What “good enough” evals look like in 2026
A team without much eval infrastructure can stand up a serviceable harness in a week:
- Day 1 — define the held-out cohort. Pull 200-500 real records the agent has not seen. Label them (by hand if needed, or pull from existing ground truth). Store in Supabase or a CSV in version control.
- Day 2 — build the eval runner. Calls the production agent on each cohort record. Computes precision, recall, calibration buckets, latency. Outputs JSON.
- Day 3 — wire scheduling. Cron job (Supabase Edge Function, GitHub Actions, n8n) that runs weekly. Posts the report to Slack with a stable schema.
- Day 4 — set up the failure-mode taxonomy. Manual labeling of the first ~50 failures. The taxonomy starts coarse and sharpens over time.
- Day 5 — establish the standing meeting. 30 min weekly. Three people minimum: the agent owner, a domain expert, an engineer. Review the report. Decide what to fix.
That’s it. The harness is now load-bearing.
The team that did this in week one of agent deployment is months ahead of the team that’s planning to “get to it after we ship” — because the team without the eval is, by definition, not going to know when the agent silently breaks.
The CODN angle
By the time a team without evals notices that the agent is failing, the agent has been failing for a long time.

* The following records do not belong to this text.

(** C35. The pace of sending is exact however late the worker calls: with each
    packet the time planned for the next one, less the delay still to be made
    up for, moves on by exactly the interval, for the second packet of a
    probing pair too.  So over any number of packets the schedule has moved by
    the sum of the intervals, and no packet is planned early. *)
Theorem snd_pacing (fuel : nat) (e : env) (st st' : t) (pc pc' : pace) (total : Z)
  (Hrun : sends fuel e st pc total st' pc') (Hset : m_tsNextSendTime pc <> 0) :
  m_tsNextSendTime pc' - m_tdSendTimeDiff pc' = m_tsNextSendTime pc - m_tdSendTimeDiff pc + total.
Proof.
  induction Hrun as [st pc|c sendint w st pc st1 pc1 w1 total st2 pc2 H0 Hle E Hrun IH]; [lia|].
  apply packData_pace in E as [probe ->]. destruct (pace_step (enter_time c) sendint probe pc H0 Hset Hle) as [E1 E2].
  rewrite IH by done. lia.
Qed.

(** ** Examples *)

Definition example_env : env := mkEnv (mkConfig true 0 100000 1000 true true 0 120) 64 true 0 77 true true.
Definition example_unsent : t := mk (SndBuffer.example_sent 0) example_list 0x7FFFFFFF 0x7FFFFFFF 0x7FFFFFFE 100 [].
Definition no_packet : CPacket.t := CPacket.mk 0 0 0 0 [].

Lemma example_unsent_sender : sender example_unsent 0x7FFFFFFF SndBuffer.example_queue 0 ∅.
Proof.
  destruct example_sender as [_ _ Hsz _ Hq Hw _]. split; try done.
  - exact SndBuffer.example_holds.
  - exact example_list_holds.
Qed.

The failure modes I see most:
- Scoring agent disqualifying high-fit leads. SDR team works smaller cohort. Pipeline misses by a noticeable but unattributed margin. Diagnosis comes after a month of soft pipeline. By that point the team has missed ~20-30% of the qualified leads it should have worked.

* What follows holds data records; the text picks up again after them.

Lemma getSeqNo_seq_of x p : SRT_PH_SEQNO p = u32 (seq_of x) -> getSeqNo p = seq_of x.
Proof.
  intros H. unfold getSeqNo. rewrite H. pose proof (seq_of_valid x) as Hv. unfold valid, m_iMaxSeqNo in Hv.
  rewrite u32_id by (unfold in_u32; lia). apply i32_id. unfold in_i32. lia.
Qed.

Lemma boundary_rexmit w : Bits.unwrap 31 30 (Z.lor w MSGNO_REXMIT_mask) = Bits.unwrap 31 30 w.
Proof.
  apply Z.bits_inj'. intros i Hi. rewrite !unwrap_testbit, Z.lor_spec by lia. unfold MSGNO_REXMIT_mask, Bits.mask.
  rewrite mask_testbit by lia. destruct (Z.leb_spec (i + Z.of_nat 30) (Z.of_nat 26)); [lia|]. by rewrite andb_false_r, orb_false_r.
Qed.

Lemma setDataPacketTS_header e now ts p :
  SRT_PH_SEQNO (SndPack.CUDTPack.setDataPacketTS e now ts p) = SRT_PH_SEQNO p /\
  SRT_PH_MSGNO (SndPack.CUDTPack.setDataPacketTS e now ts p) = SRT_PH_MSGNO p /\
  CPacket.m_pcData (SndPack.CUDTPack.setDataPacketTS e now ts p) = CPacket.m_pcData p.
Proof. unfold SndPack.CUDTPack.setDataPacketTS. by destruct (negb _); [|destruct (_ <? _)]. Qed.

Lemma carries_header s ms i x p w : is_message s ms -> ms !! i = Some x -> SRT_PH_SEQNO p = u32 (SndBuffer.k_seq x) ->
  SRT_PH_MSGNO p = w -> Bits.unwrap 31 30 w = Bits.unwrap 31 30 (u32 (SndBuffer.k_bits x)) ->
  CPacket.m_pcData p = SndBuffer.k_data x -> carries s ms i p.
Proof.
  intros Hms Hx Hseq Hw Hb Hd. destruct (Hms i x Hx) as [H1 H2]. exists x. split_and!; try done.
  - apply getSeqNo_seq_of. by rewrite Hseq, H1.
  - unfold getMsgBoundary. by rewrite Hw, Hb.
Qed.

Lemma sent_carries s ms i x e now w : is_message s ms -> ms !! i = Some x ->
  carries s ms i (SndPack.sent_packet e now (SndBuffer.k_seq x) x w).
Proof.
  intros Hms Hx. unfold SndPack.sent_packet. set (p := CPacket.mk _ _ _ _ _).
  destruct (setDataPacketTS_header e now (SndBuffer.k_origin x) p) as (H1 & H2 & H3).
  apply (carries_header _ _ _ x _ _ Hms Hx H1 H2); [|done]. f_equal. cbn [p SRT_PH_MSGNO SndBuffer.k_bits SndBuffer.enc].
  unfold SndBuffer.enc. cbn. rewrite SndBuffer.u32_or32 by done. apply Z.lor_0_r.
Qed.

Lemma rexmit_carries s ms i x e now w : is_message s ms -> ms !! i = Some x ->
  carries s ms i (SndPack.rexmit_packet e now (SndBuffer.k_seq x) x w).
Proof.
  intros Hms Hx. unfold SndPack.rexmit_packet. set (p := CPacket.mk _ _ _ _ _).
  destruct (setDataPacketTS_header e now (SndBuffer.k_origin x) p) as (H1 & H2 & H3).
  apply (carries_header _ _ _ x _ _ Hms Hx H1 H2); [|done]. cbn [p SRT_PH_MSGNO].
  destruct (SndPack.CUDTPack.m_bPeerRexmitFlag e); [apply boundary_rexmit|done].
Qed.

- Drafting agent producing hallucinated stats. Goes out under the company’s name on LinkedIn / outbound / blog. The reputational damage compounds with audience size. By the time someone fact-checks the agent’s claims, hundreds of pieces are out.
- Routing agent sending Tier 1 to slow queues. Best opportunities are also the slowest to respond. Win rates drop on the highest-value cohort. Diagnosis usually comes from a deal-review postmortem, by which point five or six six-figure opportunities are dead.
The CODN of skipping evals is not the eval cost. It’s every silent failure between the agent’s deployment and the day someone finally measures.
A working eval harness in week one prevents all three. A missing eval harness invites all three — at compounding scale.
The bottom line
Demos prove the agent shipped. Dashboards prove it’s running. Only the eval proves it’s working.
If you’re shipping a production agent in 2026 without an eval harness, you are not shipping a system. You are shipping a long-form demo, paying production money for it, and accumulating silent failure debt against the day someone finally notices.
Evals — or it’s vibes. The harness is a week of work. The cost of skipping it is everything the agent silently gets wrong between deployment and the day you finally measure.
Build it before you ship the next agent. Retrofit it on the agents already in production. The harness is the only artifact that proves AI works — and the only one that compounds in your favor over time.